HARVARD SQUARE COMMENTARY

June 9, 2008
From Liberty Street

Virtue American Style

John Turner


There's a series of commercials running on television now which shows gritty, smudge-faced working men conducting affairs not usually associated with them. In one case, firefighters are meeting in a legislative session. The moderator, grim and no nonsense, proposes a series of measures, and each one is enacted unanimously, with no discussion whatsoever. In another episode, a young man comes to a department of motor vehicles seeking a driver's license. It's an operation being run by steelworkers. Without a trace of courtesy the guy behind the desk makes a series of phone calls to see if the young man qualifies. When he gets the answer that a  driving test has been failed, he gruffly dismisses the applicant and growls, "Next."

All this is presented as no-nonsense efficiency, the way things ought to be. No difficult questions have to be confronted. No subtleties have to be taken into account. There is never an exception.  Everything is straightforward, commonsensical. There's no need for grace or humor in anything that needs to be done. Above all, there is never an occasion for reflection or for weighing one factor against another. Everything is always obvious.

I wonder how many people in American find this argument persuasive. I fear a larger percentage than we might imagine.

Contempt for thought has been a prominent feature of the American character since the nation's inception. Thought has been portrayed as weak, feminine, effete, Frenchified, disgusting, and, most of all unmanly. In this mode of opinion real men don't need to think. They know what's right without having to think about it. And, if one were to ask how they know, that would show how puny and girlified he is.

Surely everyone in the country has encountered a manifestation of the no-thought attitude. Who has not taken his car to a garage and got nothing but dismissive grunts from a mechanic? Who has not asked a question in a medical facility and received an affronted stare?

When it happens to us in a setting like that, we see how offensive it is. It's obviously the opposite of either efficiency or of virtue. Nobody learns anything. Nobody figures out how to do better in the future.

Yet, symbolically, we still seem to be drawn to cave man virtue. And we've got it in our heads to associate it with nationalistic vigor. We don't have to answer to anybody. We do what's right, no questions asked, and there's the end of it. It's the American way.

What it actually is, of course, is a deep-seated sense of inferiority that after all these years we're still trying to work our way out from under. In the beginning, America was the wilderness, and in European eyes, what was wilderness but a dumping ground for primitives? Who went there other than people who were too dumb or too low to succeed at home? Without really knowing it, we are still seeing ourselves too much through European eyes.

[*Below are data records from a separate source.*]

Lemma rfindStar_spec s n : match rfindStar s n with
  | Some m => (m ≤ n)%nat ∧ s !! m = Some ("*"%chr : Z) ∧ ∀ k, (m < k ≤ n)%nat → s !! k ≠ Some ("*"%chr : Z)
  | None => ∀ k, (k ≤ n)%nat → s !! k ≠ Some ("*"%chr : Z)
  end.
Proof.
  induction n as [|n IH]; cbn [rfindStar].
  - case_bool_decide as H; [split; [lia|split; [done|lia]]|]. intros k Hk. by assert (k = O) as -> by lia.
  - case_bool_decide as H; [split; [lia|split; [done|lia]]|]. destruct (rfindStar s n) as [m|].
    + destruct IH as (H1 & H2 & H3). split; [lia|split; [done|]]. intros k Hk. destruct (decide (k = S n)) as [->|]; [done|]. apply H3. lia.
    + intros k Hk. destruct (decide (k = S n)) as [->|]; [done|]. apply IH. lia.
Qed.
Lemma tight_star t b : tight t → tight (t ++ b ++ ["*"%chr : Z]).
Proof. intros Ht. apply tight_app; [done|]. split; by eexists. Qed.

Section Span.
Context (t b r : bytes) (Ht : tight t) (Hb : blanks b).
Context (Hfirst : ∃ c t', t = c :: t' ∧ c ≠ 34 ∧ c ≠ 39).
Notation s := (t ++ b ++ r).
Notation here := (length t + length b)%nat.
Context (stop : nat) (Hlong : ∀ n, (here < n ≤ stop)%nat → n = stop ∨ s !! n = Some ("*"%chr : Z) → unnamed (trim (take n s))).
Context (Hstar : (here < stop)%nat → head r = Some ("*"%chr : Z)).
(** What the loop over the ends of a symbol asks for beyond the text is no token. *)
Lemma span_beyond n : (here < n ≤ stop)%nat → n = stop ∨ s !! n = Some ("*"%chr : Z) → resolveToken (trim (take n s)) = None.
Proof using All.
  intros Hn Hc. pose proof (Hlong n Hn Hc) as Hu. specialize (Hstar ltac:(lia)). destruct r as [|c y]; [done|]. injection Hstar as ->.
  assert (take n (t ++ b ++ "*"%chr :: y) = (t ++ b ++ ["*"%chr]) ++ take (n - (here + 1)) y) as E.
  { replace (t ++ b ++ "*"%chr :: y) with ((t ++ b ++ ["*"%chr : Z]) ++ y) by (by rewrite <- !app_assoc). rewrite take_app_ge by (rewrite !length_app; cbn; lia). f_equal. f_equal. rewrite !length_app. cbn. lia. }
  rewrite E in *. destruct (trim_prefix (t ++ b ++ ["*"%chr]) (take (n - (here + 1)) y)) as [y' E']; [by apply tight_star|]. rewrite E' in *.
  destruct Hfirst as (c & t' & -> & Hq1 & Hq2). cbn [app] in *. apply star_unnamed; [done|done| |done]. right. rewrite <- app_assoc. apply elem_of_app. right. apply elem_of_app. left. apply elem_of_app. right. by left.
Qed.
Lemma spanLoop_None fuel : ∀ n, (n ≤ stop)%nat → n = stop ∨ s !! n = Some ("*"%chr : Z) → spanLoop fuel s n here = None.
Proof using All.
  induction fuel as [|fuel IH]; intros n Hn Hc; [done|]. cbn [spanLoop]. destruct (bool_decide_reflect (n ≤ here)%nat); [done|]. rewrite span_beyond by (done || lia).
  pose proof (rfindStar_spec s (n - 1)) as Hr. destruct (rfindStar _ _) as [m|]; [|done]. destruct (bool_decide _); [done|]. apply IH; [lia|right; apply Hr].
Qed.
Lemma spanLoop_Some v firstStar fuel : resolveToken t = Some v → (firstStar < here)%nat → (here ≤ stop)%nat → ∀ n, (here ≤ n ≤ stop)%nat → n = stop ∨ s !! n = Some ("*"%chr : Z) → (n - here < fuel)%nat →
  spanLoop fuel s n firstStar = Some (v, r).
Proof using All.
  intros Hv Hf Hstop. induction fuel as [|fuel IH]; intros n Hn Hc Hfuel; [lia|]. cbn [spanLoop]. rewrite bool_decide_false by lia. destruct (decide (n = here)) as [->|Hne].
  - rewrite app_assoc, <- length_app, take_app_length, drop_app_length. pose proof (trim_tight [] t b ltac:(constructor) Ht Hb) as E. cbn [app] in E. by rewrite E, Hv.
  - rewrite span_beyond by (done || lia). pose proof (rfindStar_spec s (n - 1)) as Hr.
    assert (s !! here = Some ("*"%chr : Z)) as Hs by (rewrite app_assoc, <- length_app, lookup_app_r, Nat.sub_diag by lia; rewrite <- head_lookup; apply Hstar; lia).
    destruct (rfindStar _ _) as [m|]; [|by destruct (Hr here ltac:(lia))]. destruct Hr as (H1 & H2 & H3). assert (here ≤ m)%nat by (destruct (Nat.le_gt_cases here m); [done|]; by destruct (H3 here ltac:(lia))).
    rewrite bool_decide_false by lia. apply IH; [lia|by right|lia].
Qed.
End Span.
Definition inWord (c : Z) : Prop := isOperator c = false ∧ isSign c = false ∧ (c =? "*"%chr) = false.
Lemma word_char c : isEnd c = false → inWord c.
Proof. unfold isEnd, inWord, isOperator. rewrite !orb_false_iff. tauto. Qed.
Lemma blank_char c : isBlank c = true → inWord c.
Proof. unfold isBlank. rewrite orb_true_iff, !Z.eqb_eq. by intros [->| ->]. Qed.
Lemma spanOf_blanks b r : blanks b → match r with [] => True | c :: _ => isBlank c = false end → spanOf isBlank (b ++ r) = length b.
Proof. intros Hb Hr. rewrite spanOf_app by done. destruct r as [|c r]; [cbn; lia|]. rewrite spanOf_stop by done. lia. Qed.
Lemma skipSpaces_not_blank s : match skipSpaces s with [] => True | c :: _ => isBlank c = false end.
Proof. induction s as [|c s IH]; [done|]. cbn [skipSpaces]. by destruct (isBlank c) eqn:E. Qed.
Lemma spanOf_member (p : Z → bool) l r c : c ∈ l → p c = false → (spanOf p (l ++ r) < length l)%nat.
Proof.
  induction l as [|d l IH]; [by intros ?%not_elem_of_nil|]. cbn [app spanOf length]. intros [->|Hc]%elem_of_cons Hp; [rewrite Hp; lia|]. specialize (IH Hc Hp). destruct (p d); lia.
Qed.
(** A text where no module is named: what the parser takes of it ends with the text. *)
Lemma wordFactor_free t rest : tight t → (∃ c t', t = c :: t' ∧ c ≠ 34 ∧ c ≠ 39) → Forall (λ c, isSign c = false) t →
  moduleLength (t ++ rest) (if plainNumber (headOf t) then [] else ex_modules) = O → stops rest → longest t rest →
  (("*"%chr : Z) ∈ t → plainNumber (headOf t) = false ∧ is_Some (resolveToken t)) →
  norm (wordFactor (t ++ rest)) = (λ v, (v, skipSpaces rest)) <$> resolveToken t.
Proof.
  intros Ht Hfirst Hsigns Hm Hr Hlong Hstarred. pose proof (stops_endsAt rest Hr) as He. unfold wordFactor.
  change (take (spanOf (λ c, negb (isOperator c || isBlank c)) (t ++ rest)) (t ++ rest)) with (headOf (t ++ rest)). rewrite headOf_app, Hm by done. rewrite bool_decide_true by done. cbn [negb].
  destruct (skipSpaces_split rest) as (b & Hb & Erest). pose proof (skipSpaces_not_blank rest) as Hnb. set (r := skipSpaces rest) in *.
  assert (spanOf isBlank rest = length b) as Hblank by (rewrite Erest; by apply spanOf_blanks).
  assert (∀ p, Forall (λ c, p c = true) t → (∀ c, inWord c → p c = true) → spanOf p (t ++ rest) = (length t + length b + spanOf p r)%nat) as Hspan.
  { intros p Hp Hpb. rewrite Erest at 1. rewrite app_assoc, spanOf_app, length_app; [done|]. apply Forall_app. split; [done|]. eapply Forall_impl; [exact Hb|]. intros c ?. by apply Hpb, blank_char. }
  pose proof (Hspan (λ c, negb (isSign c)) ltac:(eapply Forall_impl; [exact Hsigns|]; by intros c ->) ltac:(intros c (_ & -> & _); done)) as Hstop. cbv beta in Hstop.
  assert (Hcand : plainNumber (headOf t) = false → ∀ n, (length t + length b < n ≤ spanOf (λ c, negb (isSign c)) (t ++ rest))%nat →
    n = spanOf (λ c, negb (isSign c)) (t ++ rest) ∨ (t ++ b ++ r) !! n = Some ("*"%chr : Z) → unnamed (trim (take n (t ++ b ++ r)))).
  { intros Hp n Hn Hc. rewrite <- Erest in *. apply Hlong; [done| |by rewrite Hblank|done]. rewrite Hp in Hm. intros m Hin Hcnt. pose proof (proj2 (moduleLength_spec (t ++ rest) ex_modules) m Hin Hcnt) as Hle. rewrite Hm in Hle. destruct Hcnt as [Hne _]. destruct (mod_name m); [done|cbn in Hle; lia]. }
  assert (Hhead : (length t + length b < spanOf (λ c, negb (isSign c)) (t ++ rest))%nat → head r = Some ("*"%chr : Z)).
  { rewrite Hstop. unfold stops in Hr. fold r in Hr. destruct r as [|c y]; [cbn; lia|]. intros Hlt. unfold isOperator in Hr. cbn [spanOf] in Hlt. destruct (isSign c); [cbn in Hlt; lia|]. cbn [orb] in Hr. apply Z.eqb_eq in Hr as ->. done. }
  destruct (decide (("*"%chr : Z) ∈ t)) as [Hin|Hin].
  - destruct (Hstarred Hin) as [Hp [v Hv]]. rewrite Hp, Hv. cbn [negb andb]. pose proof (spanOf_member (λ c, negb (c =? "*"%chr)) t rest "*"%chr Hin eq_refl) as Hfs.
    set (stop := spanOf (λ c, negb (isSign c)) (t ++ rest)) in *. set (first := spanOf (λ c, negb (c =? "*"%chr)) (t ++ rest)) in *. clearbody stop first. rewrite bool_decide_true by lia.
    assert (spanLoop (S stop) (t ++ rest) stop first = Some (v, r)) as ->; [|unfold norm; cbn; unfold r; by rewrite skipSpaces_idem].
    rewrite Erest. apply (spanLoop_Some t b r Ht Hb Hfirst stop (Hcand Hp) Hhead v); [done|lia|lia|lia|by left|lia].
  - assert (Forall (λ c, negb (c =? "*"%chr) = true) t) as Hns by (apply Forall_forall; intros c Hc; apply negb_true_iff, Z.eqb_neq; by intros ->).
    pose proof (Hspan (λ c, negb (c =? "*"%chr)) Hns ltac:(intros c (_ & _ & ->); done)) as Hfs. cbv beta in Hfs.
    assert (Forall (λ c, negb (isOperator c) = true) t) as Hno by (apply Forall_forall; intros c Hc; rewrite Forall_forall in Hsigns, Hns; unfold isOperator; rewrite (Hsigns c Hc); specialize (Hns c Hc); by destruct (c =? _)).
    pose proof (Hspan (λ c, negb (isOperator c)) Hno ltac:(intros c (-> & _ & _); done)) as Hop. cbv beta in Hop.
    assert (spanOf (λ c, negb (isOperator c)) r = O) as Hop0 by (unfold stops in Hr; fold r in Hr; destruct r as [|c y]; [done|]; by rewrite spanOf_stop by (by rewrite Hr)). rewrite Hop0, Nat.add_0_r in Hop.
    assert ((if negb (plainNumber (headOf t)) && bool_decide (spanOf (λ c, negb (c =? "*"%chr)%Z) (t ++ rest) < spanOf (λ c, negb (isSign c)) (t ++ rest))%nat
      then spanLoop (S (spanOf (λ c, negb (isSign c)) (t ++ rest))) (t ++ rest) (spanOf (λ c, negb (isSign c)) (t ++ rest)) (spanOf (λ c, negb (c =? "*"%chr)) (t ++ rest)) else None) = None) as ->.
    { destruct (plainNumber (headOf t)) eqn:Hp; [done|]. cbn [negb andb]. case_bool_decide as Hlt; [|done]. specialize (Hhead ltac:(lia)). destruct r as [|c y]; [done|]. injection Hhead as ->. change (spanOf _ ("*"%chr :: y)) with O in Hfs. rewrite Nat.add_0_r in Hfs. rewrite Hfs.
      set (stop := spanOf (λ c, negb (isSign c)) (t ++ rest)) in *. clearbody stop. rewrite Erest. apply (spanLoop_None t b ("*"%chr :: y) Ht Hb Hfirst stop); [by apply Hcand|done|lia|by left]. }
    rewrite Hop. cbv zeta. assert (t ++ rest = (t ++ b) ++ r) as -> by (rewrite Erest at 1; by rewrite app_assoc). rewrite <- length_app, take_app_length, drop_app_length.
    pose proof (trim_tight [] t b ltac:(constructor) Ht Hb) as Etrim. cbn [app] in Etrim. rewrite Etrim. destruct (resolveToken t); [|done]. unfold norm. cbn [fmap option_fmap option_map mbind option_bind fst snd]. unfold r. by rewrite skipSpaces_idem.
Qed.
Lemma wordFactor_name t rest : name_ok t → stops rest → longest t rest → norm (wordFactor (t ++ rest)) = (λ v, (v, skipSpaces rest)) <$> resolveToken t.
Proof.
  intros Hn Hr Hlong. pose proof (stops_endsAt rest Hr) as He. pose proof (moduleLength_name t rest Hn He) as Hm. cbv zeta in Hm. pose proof (nm_tight t Hn) as Ht.
  destruct (nm_first t Hn) as (c0 & t0 & Et & _ & _ & Hq1 & Hq2). destruct Hm as [Hm|[Hm Hw]].
  - unfold wordFactor. change (take (spanOf (λ c, negb (isOperator c || isBlank c)) (t ++ rest)) (t ++ rest)) with (headOf (t ++ rest)). rewrite headOf_app by done.
    assert (trim t = t) as Htrim by (pose proof (trim_tight [] t [] ltac:(constructor) Ht ltac:(constructor)) as E; by rewrite app_nil_r in E).
    rewrite Hm, bool_decide_false by (by rewrite Et). cbn [negb]. rewrite take_app_length, drop_app_length, Htrim. by destruct (resolveToken t).
  - apply wordFactor_free; [done|by exists c0, t0| |done|done|done|].
    + eapply Forall_impl; [exact Hw|]. intros c Hc. by apply word_char in Hc as (_ & ? & _).
    + intros Hin. rewrite Forall_forall in Hw. by specialize (Hw _ Hin).
Qed.
(** A symbol whose name is a phrase: it holds blanks, or the stars of the parameters of a
    demangled C++ name, but no signs and no brackets, and no module is meant. *)
Record phrase_ok (t rest : bytes) : Prop := {
  ph_tight : tight t;
  ph_first : ∃ c s, t = c :: s ∧ isOperator c = false ∧ c ≠ "["%chr ∧ c ≠ 34 ∧ c ≠ 39;
  ph_chars : Forall (λ c, isSign c = false ∧ c ≠ "["%chr ∧ c ≠ "]"%chr) t;
  ph_module : plainNumber (headOf t) = false → ∀ m, m ∈ ex_modules → ¬ counts (t ++ rest) m;
  ph_star : ("*"%chr : Z) ∈ t → plainNumber (headOf t) = false
}.
Lemma wordFactor_phrase t rest : phrase_ok t rest → is_Some (resolveToken t) → stops rest → longest t rest → norm (wordFactor (t ++ rest)) = (λ v, (v, skipSpaces rest)) <$> resolveToken t.
Proof.
  intros [Ht (c & t' & Et & Hop & Hbr & Hq1 & Hq2) Hc Hm Hs] Hv Hr Hlong. apply wordFactor_free; [done|by exists c, t'|eapply Forall_impl; [exact Hc|]; by intros x [? _]| |done|done|auto].
  destruct (plainNumber (headOf t)) eqn:Hp; [done|]. destruct (proj1 (moduleLength_spec (t ++ rest) ex_modules)) as [?|(m & Hin & Hcnt & _)]; [done|]. by destruct (Hm eq_refl m Hin).
Qed.
Lemma factor_word inner b t rest : blanks b → tight t → (∃ c s, t = c :: s ∧ isOperator c = false ∧ c ≠ "["%chr ∧ c ≠ 34 ∧ c ≠ 39) →
  factor inner (b ++ t ++ rest) = wordFactor (t ++ rest).
Proof.
  intros Hb Ht (c & t' & -> & Hop & Hbr & Hq1 & Hq2). unfold factor. rewrite skipSpaces_blanks, tight_skip by done.
  cbn [app]. rewrite Hop, (proj2 (Z.eqb_neq c "["%chr)), (proj2 (Z.eqb_neq c 34)), (proj2 (Z.eqb_neq c 39)) by done. done.
Qed.
Lemma factor_name inner b t rest : blanks b → name_ok t → stops rest → longest t rest → norm (factor inner (b ++ t ++ rest)) = (λ v, (v, skipSpaces rest)) <$> resolveToken t.
Proof. intros Hb Hn Hr Hl. rewrite factor_word by (done || apply Hn). by apply wordFactor_name. Qed.
Lemma factor_phrase inner b t rest : blanks b → phrase_ok t rest → is_Some (resolveToken t) → stops rest → longest t rest → norm (factor inner (b ++ t ++ rest)) = (λ v, (v, skipSpaces rest)) <$> resolveToken t.
Proof. intros Hb Hn Hv Hr Hl. rewrite factor_word by (done || apply Hn). by apply wordFactor_phrase. Qed.
(** Numbers are never continued. *)
Lemma number_longest t rest : plainNumber (headOf t) = true → longest t rest.
Proof. intros E Hp. congruence. Qed.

What's actually happening when a mechanic grunts at you? He thinks he's being tough and manly. But, in reality, he's afraid he can't speak adequately enough to tell you what he knows. And the sad thing is, he's probably right. His education was cankered by a social atmosphere which told him that learning the meaning of words and how to use them was sissified. And so, a vicious cycle was perpetuated. The boy failed to learn because he had a false sense of manhood. And, then, once he failed he became fearful of showing it, so he retreated behind grunts and roars.

It's absurd that the members of a rich, powerful, and in many ways, sophisticated, nation should be laboring under such a crippling notion this late in its development. Yet, there can be no doubt that it is with us still, and that it affects not only our relations among ourselves but also, with the other people of the world. In my travels, I have found they look at us in disbelief.  How can we be as we often are? How can we select the leaders that we do?

Our ability to speak intelligently to one another in America is so underdeveloped we are becoming increasingly pathetic. So the next time a manly man grunts at you, whether it's in a garage, or a hospital, or at a political rally, you can sympathize with him or you can tell him off. But what you shouldn't do it just let it pass. We've done that now for too long and the results are bad.

Who knows? Even our imaginary firefighters and steelworkers might learn to smile and engage in intelligent discussion -- as I'm sure some of the real ones can do already. Certainly, the ones who can need our support against coworkers who think decent manners are a sign of weakness.